Senate debates
Tuesday, 20 August 2024
Bills
National Disability Insurance Scheme Amendment (Getting the NDIS Back on Track No. 1) Bill 2024; In Committee
6:47 pm
Linda Reynolds (WA, Liberal Party) Share this | Hansard source
Could I pick up where we left off, Minister? You were trying to explain how the $60 billion that has come out of your last budget is actually not a cut. I have gone back to the budget papers. Just to see whether you're familiar with what your own budget papers say, I refer you to page 7 of Budget Paper No. 1. Under 'Responsible economic management', it says:
These reforms are expected to—
realise—
$14.4 billion over four years—
of savings—
based on the NDIS Actuary's revised projections without further action.
It would be great if this place and other people could actually see the NDIS actuary's projections, because they've disappeared from the AFSR.
Page 7 of the budget paper says that these are going to be savings just over the forward estimates. Then in Budget Paper No. 1—again—on pages 96 and 97 it talks about how these savings are going to be 'realised by the government in the National Disability Insurance Scheme—Getting the NDIS Back on Track measures', which is this bill here today.

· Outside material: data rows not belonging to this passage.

(* ===== verification/InodeView.v ===== *)
(** * The layout of a file on the disk

    A view gives the bytes of every sector.  [blk V b i] is the sector of block [i] of
    the file whose inode holds [b]; [metab] are the sectors of its tables and [datab]
    those of its data. *)

From S2P Require Import Prelude Cache CacheProof Inode.

(** ** Words in buffers *)

Lemma overwrite_lookup b ofs d k : 0 <= ofs -> ofs + Z.of_nat (length d) <= Z.of_nat (length b) ->
  overwrite b ofs d !!! k =
  if decide (ofs <= Z.of_nat k < ofs + Z.of_nat (length d)) then d !!! (k - Z.to_nat ofs)%nat else b !!! k.
Proof.
  intros Ho Hl. unfold overwrite. case_decide as Hk; rewrite !list_lookup_total_alt; f_equal.
  - rewrite lookup_app_r; rewrite length_take; [|lia]. rewrite lookup_app_l by lia. f_equal. lia.
  - destruct (decide (Z.of_nat k < ofs)).
    + rewrite lookup_app_l by (rewrite length_take; lia). apply lookup_take_lt. lia.
    + rewrite lookup_app_r by (rewrite length_take; lia). rewrite length_take.
      rewrite lookup_app_r by lia. rewrite lookup_drop. f_equal. lia.
Qed.

Lemma put32_length b ofs v : 0 <= ofs -> ofs + 4 <= Z.of_nat (length b) -> length (put32 b ofs v) = length b.
Proof. intros. unfold put32. apply overwrite_length; simpl; lia. Qed.

Lemma get32_overwrite_ne b ofs d ofs' : 0 <= ofs -> ofs + Z.of_nat (length d) <= Z.of_nat (length b) -> 0 <= ofs' ->
  ofs' + 4 <= ofs \/ ofs + Z.of_nat (length d) <= ofs' -> get32 (overwrite b ofs d) ofs' = get32 b ofs'.
Proof.
  intros. unfold get32. cbv zeta. rewrite !overwrite_lookup by lia. rewrite !decide_False by lia. done.
Qed.

Lemma get32_bytes32 v : is_u32 v -> get32 (bytes32 v) 0 = v.
Proof.
  intros Hv. unfold get32, bytes32. cbv zeta. change (Z.to_nat (0 + 0)) with 0%nat. change (Z.to_nat (0 + 1)) with 1%nat.
  change (Z.to_nat (0 + 2)) with 2%nat. change (Z.to_nat (0 + 3)) with 3%nat. cbn [lookup_total list_lookup_total].
  unfold is_u32 in Hv. Z.div_mod_to_equations. lia.
Qed.

Lemma get32_put32_eq b ofs v : 0 <= ofs -> ofs + 4 <= Z.of_nat (length b) -> is_u32 v -> get32 (put32 b ofs v) ofs = v.
Proof.
  intros. rewrite <- (get32_bytes32 v) at 2 by done. unfold get32, put32. cbv zeta. rewrite !overwrite_lookup by (simpl; lia).
  rewrite !decide_True by (simpl; lia). repeat f_equal; lia.
Qed.

Lemma get32_put32_ne b ofs ofs' v : 0 <= ofs -> ofs + 4 <= Z.of_nat (length b) -> 0 <= ofs' ->
  ofs' + 4 <= ofs \/ ofs + 4 <= ofs' -> get32 (put32 b ofs v) ofs' = get32 b ofs'.
Proof. intros. unfold put32. apply get32_overwrite_ne; simpl; lia. Qed.

Lemma get32_slice b ofs : 0 <= ofs -> ofs + 4 <= Z.of_nat (length b) -> get32 (take 4 (drop (Z.to_nat ofs) b)) 0 = get32 b ofs.
Proof.
  intros. unfold get32. cbv zeta.
  assert (Hk : forall k, 0 <= k < 4 -> take 4 (drop (Z.to_nat ofs) b) !!! Z.to_nat (0 + k) = b !!! Z.to_nat (ofs + k)).
  { intros k Hk. rewrite !list_lookup_total_alt, lookup_take_lt, lookup_drop by lia. do 2 f_equal. lia. }
  rewrite (Hk 0), (Hk 1), (Hk 2), (Hk 3) by lia. done.
Qed.

Lemma bytes32_length v : length (bytes32 v) = 4%nat.
Proof. done. Qed.

Lemma words_bytes_length l : length (words_bytes l) = (4 * length l)%nat.
Proof. unfold words_bytes. induction l as [|x l IH]; [done|]. rewrite fmap_cons. cbn [concat length]. rewrite length_app, IH, bytes32_length. lia. Qed.

(** ** Blocks of a file *)

Definition view := Z -> option (list Z).
Definition sec (V : view) (t : Z) : list Z := default [] (V t).
Definition word (V : view) (t k : Z) : Z := get32 (sec V t) (4 * k).

Definition blk (V : view) (b : list Z) (i : Z) : Z :=
  if bool_decide (i < 64) then get32 b (f_direct i)
  else if bool_decide (i < 192) then word V (get32 b f_indirect) (i - 64)
  else word V (word V (get32 b f_doubly) ((i - 192) / 128)) ((i - 192) mod 128).

(** How many tables of the second level [n] blocks need. *)
Definition tables (n : Z) : Z := (n - 192 + 127) / 128.

Definition metab (V : view) (b : list Z) (n : Z) : list Z :=
  (if bool_decide (64 < n) then [get32 b f_indirect] else []) ++
  (if bool_decide (192 < n) then get32 b f_doubly :: (word V (get32 b f_doubly) <$> seqZ 0 (tables n)) else []).
Definition datab (V : view) (b : list Z) (n : Z) : list Z := blk V b <$> seqZ 0 n.
Definition foot (V : view) (b : list Z) (n : Z) : list Z := metab V b n ++ datab V b n.

Definition flen (b : list Z) : Z := s32 (get32 b f_length).
Definition nblk (len : Z) : Z := (len + 511) / 512.
Definition max_blocks : Z := 64 + 128 + 128 * 128.

(** The byte at position [q]. *)
Definition fbyte (V : view) (b : list Z) (q : Z) : Z := sec V (blk V b (q / 512)) !!! Z.to_nat (q mod 512).

Lemma elem_of_metab V b n t : t ∈ metab V b n <->
  (64 < n /\ t = get32 b f_indirect) \/
  (192 < n /\ (t = get32 b f_doubly \/ exists k, 0 <= k < tables n /\ t = word V (get32 b f_doubly) k)).
Proof.
  unfold metab. rewrite elem_of_app. repeat case_bool_decide; rewrite ?elem_of_cons, ?elem_of_nil, ?list_elem_of_fmap;
    try setoid_rewrite elem_of_seqZ; naive_solver lia.
Qed.

Lemma elem_of_datab V b n t : t ∈ datab V b n <-> exists i, 0 <= i < n /\ t = blk V b i.
Proof. unfold datab. rewrite list_elem_of_fmap. setoid_rewrite elem_of_seqZ. naive_solver lia. Qed.

Lemma metab_in V b n i : 0 <= i < n ->
  (64 <= i < 192 -> get32 b f_indirect ∈ metab V b n) /\
  (192 <= i -> get32 b f_doubly ∈ metab V b n /\ word V (get32 b f_doubly) ((i - 192) / 128) ∈ metab V b n).
Proof.
  intros Hi. split; [intros H|intros H; split]; rewrite elem_of_metab.
  - left. split; [lia|done].
  - right. split; [lia|by left].
  - right. split; [lia|]. right. exists ((i - 192) / 128). split; [|done]. unfold tables. Z.div_mod_to_equations. lia.
Qed.

(** The block map depends on the tables only. *)
Lemma blk_agree V V' b n i : (forall t, t ∈ metab V b n -> V' t = V t) -> 0 <= i < n -> blk V' b i = blk V b i.
Proof.
  intros Ha Hi. destruct (metab_in V b n i Hi) as [H1 H2]. unfold blk, word, sec.
  case_bool_decide; [done|]. case_bool_decide.
  - rewrite Ha; [done|]. apply H1. lia.
  - destruct H2 as [H2 H3]; [lia|]. unfold word, sec in H3. rewrite (Ha _ H2). by rewrite (Ha _ H3).
Qed.

Lemma metab_agree V V' b n : (forall t, t ∈ metab V b n -> V' t = V t) -> metab V' b n = metab V b n.
Proof.
  intros Ha. unfold metab. f_equal. case_bool_decide as H; [|done]. f_equal. unfold word, sec. rewrite Ha; [done|].
  rewrite elem_of_metab. naive_solver.
Qed.

Lemma datab_agree V V' b n m : n <= m -> (forall t, t ∈ metab V b m -> V' t = V t) -> datab V' b n = datab V b n.
Proof.
  intros Hnm Ha. unfold datab. apply list_fmap_ext. intros k x Hx. apply lookup_seqZ in Hx as [-> Hk].
  by apply (blk_agree V V' b m); [|lia].
Qed.

Lemma foot_agree V V' b n : (forall t, t ∈ metab V b n -> V' t = V t) -> foot V' b n = foot V b n.
Proof. intros Ha. unfold foot. by rewrite (metab_agree V V'), (datab_agree V V' b n n) by done. Qed.

(** The length field is not part of the block map. *)
Lemma blk_length V b i v : length b = 512%nat -> 0 <= i -> blk V (put32 b f_length v) i = blk V b i.
Proof.
  intros Hl Hi. unfold blk, f_direct, f_indirect, f_doubly, f_length. repeat case_bool_decide; rewrite ?get32_put32_ne by lia; done.
Qed.

Lemma foot_length V b n v : length b = 512%nat -> foot V (put32 b f_length v) n = foot V b n.
Proof.
  intros Hl. unfold foot, metab, datab. unfold f_indirect, f_doubly, f_length in *. rewrite !get32_put32_ne by lia. f_equal.
  apply list_fmap_ext. intros k x Hx. apply lookup_seqZ in Hx as [-> Hk]. apply blk_length; [done|lia].
Qed.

For the absence of doubt that this is actually money coming out of the federal budget, we turn to Budget Paper No. 2 and to table 2, 'Payment measures', on page 35. Minister, if you don't know, in budget papers when it's positive it just has a number; when it's actually money added into the budget it is a number. However, when it is a cut to the budget it has got a negative on it. In table 2 on page 35 it clearly says over the next four years, in the forward estimates, there's going to be $15½ billion worth of savings, which the actuary has confirmed is $60 billion coming out of the budget.
Minister, please do not try and play these ridiculous games. There is no sealed section in this budget for Minister Shorten and his 'Shortenomics' and the Redbridge spin. It is a cut. And if you're cutting an insurance scheme, it has to come from one of two places, or both—the number of participants in the scheme and the average cost per participant. So, Minister, I take from your obfuscation, yet again, that you are not going to answer any of these actuarial questions about this legislation, on the numbers that underpin these savings—is that correct? I don't want to waste the Senate's time if you are going to go into a mouthful of Redbridge verbiage for the next five minutes rather than providing the numbers. I asked you the question before, and you didn't provide a number. Maybe you will if I ask it again. If we're not going to get numbers, I'll move on to a different line of questioning, because it's clear that you're not going to provide the data.
Minister, can you give us the number of people who are currently waiting for a review of their NDIS plan? The last number we had was that somewhere over 50,000 participants are waiting on an indefinite holding plan to get their budget reviewed. The vast majority of those, probably somewhere over 95 per cent, will be plan increases. Can you provide that number first. Then can you advise how many—and I know it's in the actuarial data—of the people who have been put on a holding plan and are waiting desperately to get an increase or a change to their plan will not get their request for a plan increase. You have the number there.